TASK TO CARRY OUT:
Copy every record below exactly as it stands.

[Data entries]
------------------------------------------------

(** The formulas of a list of documents, in the order [main] collects
    them. *)
Fixpoint gather (v : re_version) (docs : list pystr)
  : outcome (list pystr * list pystr) :=
  match docs with
  | [] => Return ([], [])
  | d :: rest =>
      obind (get_formulas v d)
        (fun r => obind (gather v rest)
                    (fun rs => Return (fst r ++ fst rs, snd r ++ snd rs)))
  end.

(** The set of unique formulas a run of [main] writes. *)
Definition unique_formulas (v : re_version) (latex_tars : list archive)
  : outcome (gset pystr) :=
  obind (main v latex_tars) (fun r => Return (to_set (fst r))).

(** A formula of 40 characters, and the documents that hold it, and the
    same formula with one more character, between dollar signs. *)
Definition forty : pystr := py "a+b+c+d+e+f+g+h+i+j+k+l+m+n+o+p+q+r+s+tt".
Definition in_dollars (x : pystr) : pystr := py "$" ++ x ++ py "$".

(** A formula of MAX_LENGTH characters. *)
Definition long_formula : pystr := repeat 120 MAX_LENGTH.

(** An equation with a label, long enough to be retained. *)
Definition labelled : pystr :=
  py "\begin{equation} a+b+c+d+e+f+g+h+i+j+k+l+m+n+o+p=q \label{eq:1} \end{equation}".
Definition labelled_raw : pystr :=
  py "a+b+c+d+e+f+g+h+i+j+k+l+m+n+o+p=q \label{eq:1}".
Definition labelled_without_label : pystr :=
  py "a+b+c+d+e+f+g+h+i+j+k+l+m+n+o+p=q ".
Definition labelled_as_computed : pystr :=
  py "a+b+c+d+e+f+g+h+i+j+k+l+m+n+o+p=q \".

(** [re.sub('\\label{.*}', '', x)] where the escape is read as a letter. *)
Definition sub_label (x : pystr) : pystr :=
  sub_label_fuel (S (List.length x)) x.

(** The retained spans of a list of documents, document after document. *)
Definition all_spans (docs : list pystr) : list pystr :=
  flat_map all_retained docs.

End ExtractionFacts.

(** * Properties *)

(** ** The library functions on known values *)

Example sha1_empty :
  SHA1.hexdigest [] = py "da39a3ee5e6b4b0d3255bfef95601890afd80709".
Proof. vm_compute. reflexivity. Qed.

Example sha1_abc :
  SHA1.hexdigest (py "abc") = py "a9993e364706816aba3e25717850c26c9cd0d89d".
Proof. vm_compute. reflexivity. Qed.

Example sha1_two_blocks :
  SHA1.hexdigest (py "abcdbcdecdefdefgefghfghighijhijkijkljklmklmnlmnomnopnopq")
  = py "84983e441c3bd26ebaae4aa1f95129e5e54670f1".
Proof. vm_compute. reflexivity. Qed.

Example utf8_two_bytes :
  utf8_encode [233] = Some [195; 169].
Proof. reflexivity. Qed.

Example utf8_three_bytes :
  utf8_encode [8364] = Some [226; 130; 172].
Proof. reflexivity. Qed.

Example utf8_surrogate :
  utf8_encode [97; 55296] = None.
Proof. reflexivity. Qed.

Example str_0 :
  str 0 = py "0".
Proof. reflexivity. Qed.

Example str_1203 :
  str 1203 = py "1203".
Proof. vm_compute. reflexivity. Qed.

Example int_17 :
  int (py " 17") = Return 17%Z.
Proof. vm_compute. reflexivity. Qed.

Example int_neg :
  int (py "-4") = Return (-4)%Z.
Proof. vm_compute. reflexivity. Qed.
(** * The HTTP server *)

Lemma serveStatic_served (node : Server.Node) (reqPath : string) (r : Server.Response) :
  Server.serveStatic node reqPath = Some r ->
  let filePath :=
    Server.join node (Server.publicDir node)
      (Server.strip_leading_dots (Server.normalize node reqPath)) in
  Server.startsWith filePath (Server.publicDir node) = true
  /\ Server.status r = 200%Z
  /\ In ("Access-Control-Allow-Origin", "*") (Server.headers r)
  /\ exists (f data : string),
       Server.body r = Server.File data
       /\ Server.readFileSync node f = Some data
       /\ Server.existsSync node f = true
       /\ (f = filePath
           \/ f = Server.join node (Server.publicDir node) "index.html").
Proof.
  cbn zeta. unfold Server.serveStatic.
  destruct (Server.startsWith _ _) eqn:Hin; cbn [negb]; [| discriminate].
  destruct (Server.existsSync node _ && Server.isFile node _) eqn:Hfile.
  - apply andb_prop in Hfile as [Hex _].
    destruct (Server.readFileSync node _) as [data |] eqn:Hread; [| discriminate].
    intros [= <-]. cbn. repeat split; auto. eauto 10.
  - destruct (Server.existsSync node (Server.join node _ "index.html")) eqn:Hex;
      [| discriminate].
    destruct (Server.readFileSync node _) as [data |] eqn:Hread; [| discriminate].
    intros [= <-]. cbn. repeat split; auto. eauto 10.
Qed.

(** X17: every response the listener sends, static files included,
    carries the header Access-Control-Allow-Origin: *. *)
Theorem every_response_allows_any_origin (node : Server.Node) (req : Server.Request) :
  In ("Access-Control-Allow-Origin", "*")
     (Server.headers (fst (Server.handle node req))).
Proof.
  unfold Server.handle.
  repeat (case_decide; [cbn; auto |]).
  all: repeat case_match; cbn; auto.
  all: match goal with
       | H : Server.serveStatic _ _ = Some _ |- _ =>
           apply serveStatic_served in H as (_ & _ & Hh & _); exact Hh
       end.
Qed.

Lemma server_find_scene_known (entry : Server.SceneEntry) :
  In entry Server.scenes ->
  Server.find_scene (Server.QString (Server.id entry)) = Some entry.
Proof. intros [<- | [<- | [<- | []]]]; reflexivity. Qed.

Lemma server_find_scene_unknown (q : Server.QueryValue) :
  (forall entry, In entry Server.scenes -> q <> Server.QString (Server.id entry)) ->
  Server.find_scene q = None.
Proof.
  intros Hnone. destruct q as [| v | items]; try reflexivity.
  unfold Server.find_scene.
  destruct (List.find _ Server.scenes) as [entry |] eqn:Hfind; [| reflexivity].
  apply List.find_some in Hfind as [Hin Hid].
  apply bool_decide_eq_true in Hid. subst v.
  now destruct (Hnone entry Hin).
Qed.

------------------------------------------------

TASK ANSWER:
(** The formulas of a list of documents, in the order [main] collects
    them. *)
Fixpoint gather (v : re_version) (docs : list pystr)
  : outcome (list pystr * list pystr) :=
  match docs with
  | [] => Return ([], [])
  | d :: rest =>
      obind (get_formulas v d)
        (fun r => obind (gather v rest)
                    (fun rs => Return (fst r ++ fst rs, snd r ++ snd rs)))
  end.

(** The set of unique formulas a run of [main] writes. *)
Definition unique_formulas (v : re_version) (latex_tars : list archive)
  : outcome (gset pystr) :=
  obind (main v latex_tars) (fun r => Return (to_set (fst r))).

(** A formula of 40 characters, and the documents that hold it, and the
    same formula with one more character, between dollar signs. *)
Definition forty : pystr := py "a+b+c+d+e+f+g+h+i+j+k+l+m+n+o+p+q+r+s+tt".
Definition in_dollars (x : pystr) : pystr := py "$" ++ x ++ py "$".

(** A formula of MAX_LENGTH characters. *)
Definition long_formula : pystr := repeat 120 MAX_LENGTH.

(** An equation with a label, long enough to be retained. *)
Definition labelled : pystr :=
  py "\begin{equation} a+b+c+d+e+f+g+h+i+j+k+l+m+n+o+p=q \label{eq:1} \end{equation}".
Definition labelled_raw : pystr :=
  py "a+b+c+d+e+f+g+h+i+j+k+l+m+n+o+p=q \label{eq:1}".
Definition labelled_without_label : pystr :=
  py "a+b+c+d+e+f+g+h+i+j+k+l+m+n+o+p=q ".
Definition labelled_as_computed : pystr :=
  py "a+b+c+d+e+f+g+h+i+j+k+l+m+n+o+p=q \".

(** [re.sub('\\label{.*}', '', x)] where the escape is read as a letter. *)
Definition sub_label (x : pystr) : pystr :=
  sub_label_fuel (S (List.length x)) x.

(** The retained spans of a list of documents, document after document. *)
Definition all_spans (docs : list pystr) : list pystr :=
  flat_map all_retained docs.

End ExtractionFacts.

(** * Properties *)

(** ** The library functions on known values *)

Example sha1_empty :
  SHA1.hexdigest [] = py "da39a3ee5e6b4b0d3255bfef95601890afd80709".
Proof. vm_compute. reflexivity. Qed.

Example sha1_abc :
  SHA1.hexdigest (py "abc") = py "a9993e364706816aba3e25717850c26c9cd0d89d".
Proof. vm_compute. reflexivity. Qed.

Example sha1_two_blocks :
  SHA1.hexdigest (py "abcdbcdecdefdefgefghfghighijhijkijkljklmklmnlmnomnopnopq")
  = py "84983e441c3bd26ebaae4aa1f95129e5e54670f1".
Proof. vm_compute. reflexivity. Qed.

Example utf8_two_bytes :
  utf8_encode [233] = Some [195; 169].
Proof. reflexivity. Qed.

Example utf8_three_bytes :
  utf8_encode [8364] = Some [226; 130; 172].
Proof. reflexivity. Qed.

Example utf8_surrogate :
  utf8_encode [97; 55296] = None.
Proof. reflexivity. Qed.

Example str_0 :
  str 0 = py "0".
Proof. reflexivity. Qed.

Example str_1203 :
  str 1203 = py "1203".
Proof. vm_compute. reflexivity. Qed.

Example int_17 :
  int (py " 17") = Return 17%Z.
Proof. vm_compute. reflexivity. Qed.

Example int_neg :
  int (py "-4") = Return (-4)%Z.
Proof. vm_compute. reflexivity. Qed.
(** * The HTTP server *)

Lemma serveStatic_served (node : Server.Node) (reqPath : string) (r : Server.Response) :
  Server.serveStatic node reqPath = Some r ->
  let filePath :=
    Server.join node (Server.publicDir node)
      (Server.strip_leading_dots (Server.normalize node reqPath)) in
  Server.startsWith filePath (Server.publicDir node) = true
  /\ Server.status r = 200%Z
  /\ In ("Access-Control-Allow-Origin", "*") (Server.headers r)
  /\ exists (f data : string),
       Server.body r = Server.File data
       /\ Server.readFileSync node f = Some data
       /\ Server.existsSync node f = true
       /\ (f = filePath
           \/ f = Server.join node (Server.publicDir node) "index.html").
Proof.
  cbn zeta. unfold Server.serveStatic.
  destruct (Server.startsWith _ _) eqn:Hin; cbn [negb]; [| discriminate].
  destruct (Server.existsSync node _ && Server.isFile node _) eqn:Hfile.
  - apply andb_prop in Hfile as [Hex _].
    destruct (Server.readFileSync node _) as [data |] eqn:Hread; [| discriminate].
    intros [= <-]. cbn. repeat split; auto. eauto 10.
  - destruct (Server.existsSync node (Server.join node _ "index.html")) eqn:Hex;
      [| discriminate].
    destruct (Server.readFileSync node _) as [data |] eqn:Hread; [| discriminate].
    intros [= <-]. cbn. repeat split; auto. eauto 10.
Qed.

(** X17: every response the listener sends, static files included,
    carries the header Access-Control-Allow-Origin: *. *)
Theorem every_response_allows_any_origin (node : Server.Node) (req : Server.Request) :
  In ("Access-Control-Allow-Origin", "*")
     (Server.headers (fst (Server.handle node req))).
Proof.
  unfold Server.handle.
  repeat (case_decide; [cbn; auto |]).
  all: repeat case_match; cbn; auto.
  all: match goal with
       | H : Server.serveStatic _ _ = Some _ |- _ =>
           apply serveStatic_served in H as (_ & _ & Hh & _); exact Hh
       end.
Qed.

Lemma server_find_scene_known (entry : Server.SceneEntry) :
  In entry Server.scenes ->
  Server.find_scene (Server.QString (Server.id entry)) = Some entry.
Proof. intros [<- | [<- | [<- | []]]]; reflexivity. Qed.

Lemma server_find_scene_unknown (q : Server.QueryValue) :
  (forall entry, In entry Server.scenes -> q <> Server.QString (Server.id entry)) ->
  Server.find_scene q = None.
Proof.
  intros Hnone. destruct q as [| v | items]; try reflexivity.
  unfold Server.find_scene.
  destruct (List.find _ Server.scenes) as [entry |] eqn:Hfind; [| reflexivity].
  apply List.find_some in Hfind as [Hin Hid].
  apply bool_decide_eq_true in Hid. subst v.
  now destruct (Hnone entry Hin).
Qed.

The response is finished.